Ritorna il partito del debito di Stato

di Angelo Panebianco

Nella Francia assolutista di fine Seicento e del Settecento le finanze statali erano dissestate. Per l’eccesso di esenzioni e privilegi concessi dai re. Ma anche perché i creditori prestavano denaro allo Stato con altissimi tassi di interesse. La ragione è che non si fidavano, rischiavano troppo. La restituzione o meno del loro denaro dipendeva dalle decisioni e dagli eventuali capricci del sovrano. Nella potenza rivale della Francia, la Gran Bretagna (dopo la Gloriosa Rivoluzione del 1688-89), le finanze statali erano floride. Una delle ragioni è che i creditori accettavano bassi tassi di interesse. Si fidavano di un potere sovrano vincolato dal Parlamento, che non poteva cambiare carte in tavola e regole del gioco a capriccio. Era pessima la reputazione della Francia, ottima quella della Gran Bretagna. Ne discendevano effetti opposti. Difficile non pensare alla Francia assolutista quando, come è accaduto poche settimane fa, Christopher Hohn, uno dei più influenti gestori dei fondi esteri di investimento, dichiara che non favorirà più investimenti in un’ Italia ormai totalmente inaffidabile, un’Italia che, nella vicenda di Autostrade, si è rimangiata un accordo preso, ha violato quel principio della certezza del diritto in mancanza del quale nessuno può sentirsela di investire i propri soldi. Questo episodio non ha turbato affatto i sonni dei neo-statalisti. Definirei costoro i «keynesiani de’ noantri».

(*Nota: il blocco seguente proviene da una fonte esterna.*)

(** ** Replacing *)
Lemma persist_spec m s temp t b mode : replaced s → fresh_path temp → s temp = Some (own_file user b mode) →
  replaced (persisted temp t (own_file user b mode) s) →
  fspec s (persist m temp t) (post (λ s' _, s' = persisted temp t (own_file user b mode) s)).
Proof.
  intros Hs Hp Hf Hr. apply post_temp_file; [apply old_or_new_ours|done|]. apply fspec_last. intros [[]|e] s'; cbn [applied].
  - case_guard; [|done]. intros [= <-]. rewrite (moved_file _ _ _ _ Hf) by done. by split; [|split].
  - intros [= <-]. by split; [|split].
Qed.
Lemma two_staged_persisted s p1 p2 : two_staged s (p1, p2) →
  let s1 := persisted p1 target (own_file user bytes SCRIPT_MODE) s in
  replaced s1 ∧ ∃ encoded, s1 p2 = Some (own_file user encoded METADATA_MODE) ∧
    let s2 := persisted p2 metadata_target (own_file user encoded METADATA_MODE) s1 in
    replaced s2 ∧ script_there s2 ∧ metadata_there s2.
Proof.
  intros ((Hk & Ht & Hm) & Hp1 & Hp2 & Hne & _ & encoded & Hv & Hf2). cbn [fst snd] in *.
  assert (∀ p, fresh_path p → p ≠ target ∧ p ≠ metadata_target) as Hours
    by (intros p [_ Ho]; split; intros ->; apply Ho; [by left|by right]).
  destruct (Hours _ Hp1), (Hours _ Hp2). cbn zeta.
  set (s1 := persisted p1 target _ s).
  assert (kept s0 ours s1) as Hk1 by (by apply persisted_kept; [|left|]).
  assert (script_there s1) as Hs1 by (apply put_same).
  assert (s1 metadata_target = s0 metadata_target) as Hm1 by (unfold s1, persisted; by rewrite !put_other).
  split; [by split; [|split; [right|left]]|]. exists encoded.
  split; [unfold s1, persisted; by rewrite !put_other|]. set (s2 := persisted p2 metadata_target _ s1).
  assert (script_there s2) as Hs2 by (unfold s2, script_there, persisted; by rewrite !put_other).
  assert (metadata_there s2) as Hm2 by (exists encoded; split; [done|apply put_same]).
  split; [|done]. split; [by apply persisted_kept; [|right|]|]. by split; right.
Qed.
Lemma install_script_spec owner s : pending s →
  fspec s (install_at bytes source target metadata_target owner) (post (λ s _, script_there s ∧ metadata_there s)).
Proof.
  intros Hs. apply fspec_let_pure. cbn [parent ok_or].
  eapply post_bind; [apply ensure_reversed_spec; [cbn; lia|done]|]. clear s Hs. intros s [] Hr Hs.
  assert (∀ p v, reads s (replaceable p v owner) (λ _, True)) as Hreplaceable.
  { intros p v. apply fspec_ask. intros [d|e] s'; cbn [applied].
    - case_guard; [|done]. intros [= <-]. split; [done|]. by apply reads_pure.
    - destruct (not_found e); [case_guard; [|done]|]; intros [= <-]; (split; [done|]); by apply reads_ok. }
  eapply post_reads; [done|apply Hreplaceable|]. intros [] _.
  eapply post_reads; [done|apply Hreplaceable|]. intros [] _. clear Hreplaceable.
  assert (∀ e, post (λ s _, script_there s ∧ metadata_there s) s (@Err Failure () e)) as Herr by done.
  apply fspec_let_pure. destruct (ensure _ _); [|done]. apply fspec_let_pure. destruct (ensure _ _); [|done].
  apply fspec_let_pure. destruct (validate_source _); [|done].
  eapply post_bind; [by apply stage_spec|]. clear s Hr Hs Herr.
  intros s [p1 p2] Hr Hs. destruct (two_staged_persisted _ _ _ Hs) as (Hr1 & encoded & Hf2 & Hr2 & Hdone).
  destruct Hs as (_ & Hp1 & Hp2 & _ & Hf1 & _). cbn [fst snd] in *.
  eapply post_bind; [apply post_temp_file; [apply old_or_new_ours|done|by apply persist_spec]|]. intros s' [] _ ->.
  eapply post_bind; [by apply persist_spec|]. intros s' [] _ ->.
  set (s2 := persisted p2 _ _ _) in *. clearbody s2.
  apply post_try_context; [done|by intros e s' [= <-]|]. intros [] s' [= <-]. split; [done|].
  assert (∀ m p v, reads s2 (inspect_installed m p v owner) (λ _, True)) as Hinspect.
  { intros m p v. eapply reads_bind; [by apply reads_metadata|]. intros d _. by apply reads_pure. }
  eapply post_reads; [done|apply Hinspect|]. intros [] _.
  eapply fspec_mono, Hinspect. intros s' r [-> _]. split; [done|]. by destruct r.
Qed.
Lemma install_spec owner_metadata encoded_contents :
  source = owner_metadata → default "" (base64_decode encoded_contents) = bytes →
  fspec s0 (install {| request_metadata := owner_metadata; request_contents := encoded_contents |})
    (post (λ s _, script_there s ∧ metadata_there s)).
Proof.
  intros <- Hb. pose proof pending_init as Hs.
  pose proof (pending_replaced _ Hs) as Hr.
  apply fspec_let_pure. destruct (validate_source _); [|done]. apply fspec_let_pure. unfold contents. cbn [request_contents].
  destruct (base64_decode _) as [b|]; [|done]. cbn in Hb |- *. subst b.
  do 3 (apply fspec_let_pure; cbn [parent ok_or removelast]).
  eapply post_reads; [done|by apply reads_directory|]. intros [] _.
  eapply post_bind; [apply ensure_reversed_spec; [cbn; lia|done]|]. intros s [] _ Hs1.
  eapply post_bind; [apply ensure_reversed_spec; [cbn; lia|done]|]. intros s' [] _ Hs2. by apply install_script_spec.
Qed.
End installing.

(** * Removing *)
Section removing.
Variables (user umask : N) (s0 : Fs).
Notation target := INSTALLED_VPNC_SCRIPT.
Notation metadata_target := INSTALLED_VPNC_SCRIPT_METADATA.
Definition gone_or_kept (s : Fs) : Prop := ∀ p,
  s p = s0 p ∨ (s p = None ∧ (p = target ∨ p = metadata_target)).
Notation fspec := (fspec user umask gone_or_kept s0).
Lemma gone_put s t : t = target ∨ t = metadata_target → gone_or_kept s → gone_or_kept (put t None s).
Proof.
  intros Ht Hs p. destruct (decide (p = t)) as [->|Hp]; [rewrite put_same; by right|]. rewrite put_other by done. apply Hs.
Qed.
Lemma remove_at_spec s t o v : t = target ∨ t = metadata_target → gone_or_kept s →
  fspec s (remove_at t o v) (λ s' r, gone_or_kept s' ∧ (r = Ok () → s' t = None ∧ ∀ p, s p = None → s' p = None)).
Proof.
  intros Ht Hs. assert (parent t = Some ["var"; "lib"; "gpclient"; "scripts"]) as Hp by (by destruct Ht as [-> | ->]).
  apply fspec_let_pure. rewrite Hp. cbn [ok_or].
  eapply fspec_reads; [by apply reads_directory| |done]. intros [] _.
  apply fspec_ask. intros [d|e] s'; cbn [applied].
  - case_guard; [|done]. intros [= <-]. split; [done|]. apply fspec_let_pure. destruct (v t d o); [|done].
    apply fspec_try_context. intros [[]|e] s' [= <-]; [|by split]. pose proof (gone_put s t Ht Hs) as Hg. split; [done|].
    apply fspec_last. intros r s' [= <-]. split; [done|]. split; [done|]. intros _. split; [apply put_same|].
    intros p Hn. destruct (decide (p = t)) as [->|Hpt]; [apply put_same|by rewrite put_other].
  - destruct (not_found e); [case_guard as Hn; [|done]|]; intros [= <-]; (split; [done|]); [by apply fspec_ok|].
    by apply fspec_pure.
Qed.
Lemma remove_spec : fspec s0 remove (λ s r, gone_or_kept s ∧ (r = Ok () → s target = None ∧ s metadata_target = None)).
Proof.
  assert (gone_or_kept s0) as Hs by (intros p; by left).
  eapply fspec_reads; [by apply reads_installed| |done]. intros found Hf.
  eapply (fspec_bind _ _ _ _ _ _ _ (λ s r, gone_or_kept s ∧ (r = Ok () → s target = None))).
  - destruct found as [p|]; [|by apply fspec_ok].
    eapply fspec_mono, remove_at_spec; [|by left|done]. intros s r [Hg Hr]. split; [done|]. intros Hok. by destruct (Hr Hok).
  - intros s [] [Hg Hn]. specialize (Hn eq_refl). eapply fspec_mono, remove_at_spec; [|by right|done].
    intros s' r [Hg' Hr]. split; [done|]. intros Hok. destruct (Hr Hok) as [? Hk]. split; [by apply Hk|done].
  - intros s e [Hg _]. by split.
Qed.
End removing.

(** * The promises *)
Section promises.
Context `{Base64} `{SerdeJson StoredMetadata}.
Variables (user umask : N).
(** C13: An installed VPNC script is replaced whole: wherever a run of [install] stops, whatever
    was there before is still there, but for the script, which is the old one or all of the
    new one with its mode, and its metadata, for which the same holds; when [install]
    returns [Ok] both are the new ones. *)
Theorem vpnc_script_is_replaced_whole r s0 :
  let bytes := default "" (base64_decode (request_contents r)) in
  (∀ l t s, plays (install r) l t → files_after user umask s0 l = Some s →
     replaced user s0 bytes (request_metadata r) s) ∧
  ∀ l o s, returns (install r) l o → files_after user umask s0 l = Some s → ∃ x, o = Some x ∧
    (x = Ok () → script_there user bytes s ∧ metadata_there user (request_metadata r) s).
Proof.
  destruct r as [m c]. cbn. pose proof (install_spec user umask s0 (default "" (base64_decode c)) m m c eq_refl eq_refl) as Hi.
  split.
  - intros l t s Hp Hf. eapply fspec_holds; [|exact Hi|exact Hp|exact Hf]. apply pending_replaced, pending_init.
  - intros l o s Hp Hf. destruct (fspec_ends _ _ _ _ _ _ _ _ _ Hi Hp Hf) as (x & -> & _ & Hx). exists x.
    split; [done|]. by intros ->.
Qed.
(** A VPNC script that is found is trusted with reason: it is a regular executable of root
    in two real directories of root, none of which others may write, and looking changes
    nothing; after [remove] returned [Ok] none is found, and nothing but the script and its
    metadata is removed. *)
Lemma vpnc_script_is_trusted :
  (∀ s l o s', returns installed_script l o → files_after user umask s l = Some s' → s' = s ∧ ∃ r, o = Some r ∧
     ∀ p, r = Ok (Some p) → real_script s 0 p ∧
       real_directory s 0 ["var"; "lib"; "gpclient"; "scripts"] ∧ real_directory s 0 ["var"; "lib"; "gpclient"]) ∧
  ∀ s l o s', returns remove l o → files_after user umask s l = Some s' →
    gone_or_kept s s' ∧ ∃ r, o = Some r ∧ (r = Ok () → ∀ l' o' s2, returns installed_script l' o' →
      files_after user umask s' l' = Some s2 → ∀ p, o' ≠ Some (Ok (Some p))).
Proof.
  split.
  - intros s l o s' Hr Hf.
    destruct (reads_run _ _ _ _ _ _ _ _ (reads_installed _ _ (eq s) s s eq_refl) Hr Hf) as (-> & r & -> & Hp).
    split; [done|]. exists r. split; [done|]. intros p ->. by destruct Hp as (_ & ? & ?).
  - intros s l o s' Hr Hf. destruct (fspec_ends _ _ _ _ _ _ _ _ _ (remove_spec user umask s) Hr Hf) as (r & -> & Hg & Hn).
    split; [done|]. exists r. split; [done|]. intros Hok l' o' s2 Hr2 Hf2 p ->. destruct (Hn Hok) as [Ht _].
    destruct (reads_run _ _ _ _ _ _ _ _ (reads_installed _ _ (eq s') s' s' eq_refl) Hr2 Hf2) as (_ & r2 & [= <-] & -> & Hs & _).
    destruct Hs as (i & Hi & _). congruence.
Qed.
End promises.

Quella dei neostatalisti è una categoria che, dopo gli anni grami seguiti al crollo della cosiddetta Prima Repubblica — anni in cui la suddetta categoria viveva nascosta, in clandestinità — è tornata a circolare con la stessa arroganza con cui si conduceva ai tempi (ricordate?) dei «boiardi di Stato», quando nell’età ormai degenerata del capitalismo di Stato all’italiana, i sofisticati discorsi sulla bontà della «economia mista» coprivano clientelismo e lottizzazioni, nonché voragini nei bilanci delle imprese pubbliche coperte con i soldi dei contribuenti. A differenza dei keynesiani veri, molti neo-statalisti non hanno mai letto un rigo di John Maynard Keynes. Credono (sbagliando) di ispirarsi all’economista britannico. Soprattutto credono (sbagliando di nuovo) di avere capito una cosa: pensano che sia un progetto economico esaltante «far fare buche» (a spese dello Stato) e poi farle riempire.